I assume there are prop firms who want to be in it for the long haul by managing their risk. While I am not privy to the way prop firms operate, and without going into details, it would make sense to find ways to hedge the unlimited risk of paying out to profitable-funded traders.
There was a time when some prop firms claimed to fund funded accounts with real money. This practice ended when prop firms, in an effort to avoid regulatory scrutiny, went to a full virtual trading program, that did not involve real money trading. One exception I have seen is Lux Trading Firm, which claims to set up real money-funded accounts for those who pass its challenge.
Is there a place for prop trading?
To be clear, I am not endorsing retail prop trading. However, it offers a place for those traders who are enticed by the opportunity to get a large (virtual) funded account by paying a fee to sign up for a trading challenge. This is okay as long as they go into it with their eyes wide open by being aware of how prop firms operate and are willing to accept the risk of failure with eyes on the reward.
If you plan to take a prop firm’s challenge:
• Open your eyes and don’t be blinded by the lure of getting funded
• Not all prop firms are the same.
• Do your due diligence.
• Ask questions
• Read reviews by traders, not sites promoting prop firms.

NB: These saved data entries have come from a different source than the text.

(** From any window: what is left of it, then one fresh window. *)
Lemma rate_run_bound s id t times :
  tenants s !! id = Some t → 0 < RatePerSecond t →
  StronglySorted Z.le times → (∀ a b, a ∈ times → b ∈ times → b - a < second) →
  allowed_count (rate_run s id times) <=
    RatePerSecond t + (match rateSec s !! id with Some w => Z.max 0 (RatePerSecond t - wcount w) | None => 0 end).
Proof.
  intros Ht Hr Hsorted Hspan. revert s Ht.
  induction Hsorted as [|now times Hs IH Hle]; intros s Ht; [cbn [rate_run]; rewrite allowed_nil; case_match; lia|].
  assert (∀ a b, a ∈ times → b ∈ times → b - a < second) as Hspan' by (intros; apply Hspan; by right).
  cbn [rate_run]. pose proof (CheckRate_second s now id t Ht Hr) as H.
  pose proof (check_window_cases (rateSec s) id (RatePerSecond t) second now Hr) as Hc.
  destruct (CheckRate s now id) as [s' d]. destruct H as (Ht' & Hsec & Hall). rewrite allowed_cons.
  assert (tenants s' !! id = Some t) as Ht2 by (by rewrite Ht').
  assert (rateSec s' !! id = Some {| start := now; wcount := 1 |} →
    allowed_count (rate_run s' id times) <= RatePerSecond t - 1) as Hfresh.
  { intros Hw. etransitivity; [eapply (rate_run_in_window _ _ _ _ _ Ht2 Hr Hw)|cbn; lia].
    apply Forall_forall. intros b Hb. cbn. apply Hspan; [left|by right]. }
  destruct (rateSec s !! id) as [w|] eqn:Ew.
  - destruct (Z.leb_spec second (now - start w)); rewrite Hc in Hsec, Hall; cbn [fst snd] in *;
      rewrite Hsec, lookup_insert_eq in Hfresh.
    + specialize (Hfresh eq_refl). destruct (Allowed d); lia.
    + specialize (IH Hspan' s' Ht2). rewrite Hsec, lookup_insert_eq in IH. cbn [wcount] in IH.
      destruct (Allowed d); [|lia]. specialize (Hall eq_refl). apply Z.leb_le in Hall. lia.
  - rewrite Hc in Hsec. cbn [fst] in Hsec. rewrite Hsec, lookup_insert_eq in Hfresh.
    specialize (Hfresh eq_refl). destruct (Allowed d); lia.
Qed.

(** ** Properties *)

(** Key ownership: in every store reached by registrations (with pairwise
    different key hashes), rotations, revocations and checks, a raw key
    resolves to a tenant exactly when its hash is one of that tenant's key
    hashes; so no key opens two tenants, every tenant keeps at least one
    working key, and the audit ring never exceeds its capacity. *)
Theorem tenant_keys s :
  rtc tenant_step NewStore s →
  (∀ key t, tenants s ≠ ∅ → key ≠ ""%string →
     Resolve s key = Some t ↔ tenants s !! TenantID t = Some t ∧ HashKey key ∈ KeyHashes t) ∧
  (∀ id id' t t' h, tenants s !! id = Some t → tenants s !! id' = Some t' →
     h ∈ KeyHashes t → h ∈ KeyHashes t' → id = id') ∧
  (∀ id t, tenants s !! id = Some t → KeyHashes t ≠ []) ∧
  (length (audit s) <= auditCap s)%nat.
Proof.
  intros [H1 H2 H3 H4]%reachable_inv. split_and!; [| | |done].
  - intros key t Hne Hk. unfold Resolve.
    destruct (Nat.eqb_spec (size (tenants s)) 0) as [E|_]; [by apply map_size_empty_inv in E|].
    rewrite bool_decide_eq_false_2 by done. split.
    + destruct (byKey s !! HashKey key) as [id|] eqn:Eb; [|done]. cbn. intros Ht.
      destruct (H3 _ _ Ht) as (-> & _). split; [done|]. by apply (H1 _ _ _ Ht).
    + intros [Ht Hin]. apply (H1 _ _ _ Ht) in Hin. by rewrite Hin.
  - intros id id' t t' h Ht Ht' Hh Hh'. apply (H1 _ _ _ Ht) in Hh. apply (H1 _ _ _ Ht') in Hh'. congruence.
  - intros id t Ht. by destruct (H3 _ _ Ht) as (_ & ? & _).
Qed.

Definition ex_tenant (id : string) (keys : list string) : Tenant :=
  {| TenantID := id; DisplayName := ""; Namespace := ""; CreatedAt := 0; KeyHashes := HashKey <$> keys;
     RatePerSecond := 2; RatePerMinute := 100; MonthlyProofQuota := 3 |}.

Lemma tenant_keys_witness :
  ∃ s, rtc tenant_step NewStore s ∧ Resolve s "k1" = Some (set_namespace (ex_tenant "acme" ["k1"%string])).
Proof.
  destruct (Add NewStore 5 (ex_tenant "acme" ["k1"%string])) as [s|] eqn:E;
    [|unfold Add in E; cbn in E; discriminate E].
  assert (rtc tenant_step NewStore s) as Hr.
  { eapply rtc_once, step_add; [|exact E]. apply NoDup_singleton. }
  exists s. split; [exact Hr|]. destruct (tenant_keys s Hr) as (Hkey & _).
  apply Hkey; [|discriminate|].
  - unfold Add in E. cbn in E. injection E as <-. cbn. apply insert_non_empty.
  - unfold Add in E. cbn in E. injection E as <-. split; [reflexivity|left].
Defined.

(** The rate ceiling: whatever the state of the windows, among requests whose
    times increase and span less than one second at most twice
    [RatePerSecond] are admitted (the burst of a fixed window at its boundary),
    and at most [RatePerSecond] once a fresh window has been opened. *)
Theorem rate_ceiling s id t times :
  tenants s !! id = Some t → 0 < RatePerSecond t →
  (∀ w, rateSec s !! id = Some w → 0 <= wcount w) →
  StronglySorted Z.le times → (∀ a b, a ∈ times → b ∈ times → b - a < second) →
  allowed_count (rate_run s id times) <=
    RatePerSecond t * (match rateSec s !! id with Some _ => 2 | None => 1 end).
Proof.
  intros Ht Hr Hpos Hsorted Hspan. etransitivity; [by eapply rate_run_bound|].
  destruct (rateSec s !! id) as [w|] eqn:E; [specialize (Hpos w eq_refl)|]; lia.
Qed.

• Accept the fact that there is no free lunch in the trading world and that the deck is stacked against you. It is how the prop business model works but some might say that is true for trading in general
• Be wary of those firms who water down their rules to make it easier to pass. These firms might be in need of cash and are willing to mortgage their future by getting customers to sign up with easier terms only to find themselves with a greater risk if more traders pass the challenge.
• Remember, this is not a regulated industry. Any prop firm can put up a neat website and promise the moon but only deliver melted cheese. Cheaper is not always better. Avoid those that come closer to a Ponzi.
• Look for those prop firms that manage their risk and run the program as a business.
To sum up, while it does not meet the strict definition of a Ponzi scheme, even the fact that a prop firm is being compared to one should raise questions. From a trader’s perspective, the decision to take a prop firm’s challenge is up to you but before going ahead do your due diligence. Whatever you decide, all you can ask for is if you pass the challenge and trade profitably you will be paid out for your efforts. If you choose to go ahead, do your due diligence and don’t proceed with your head stuck in the sand.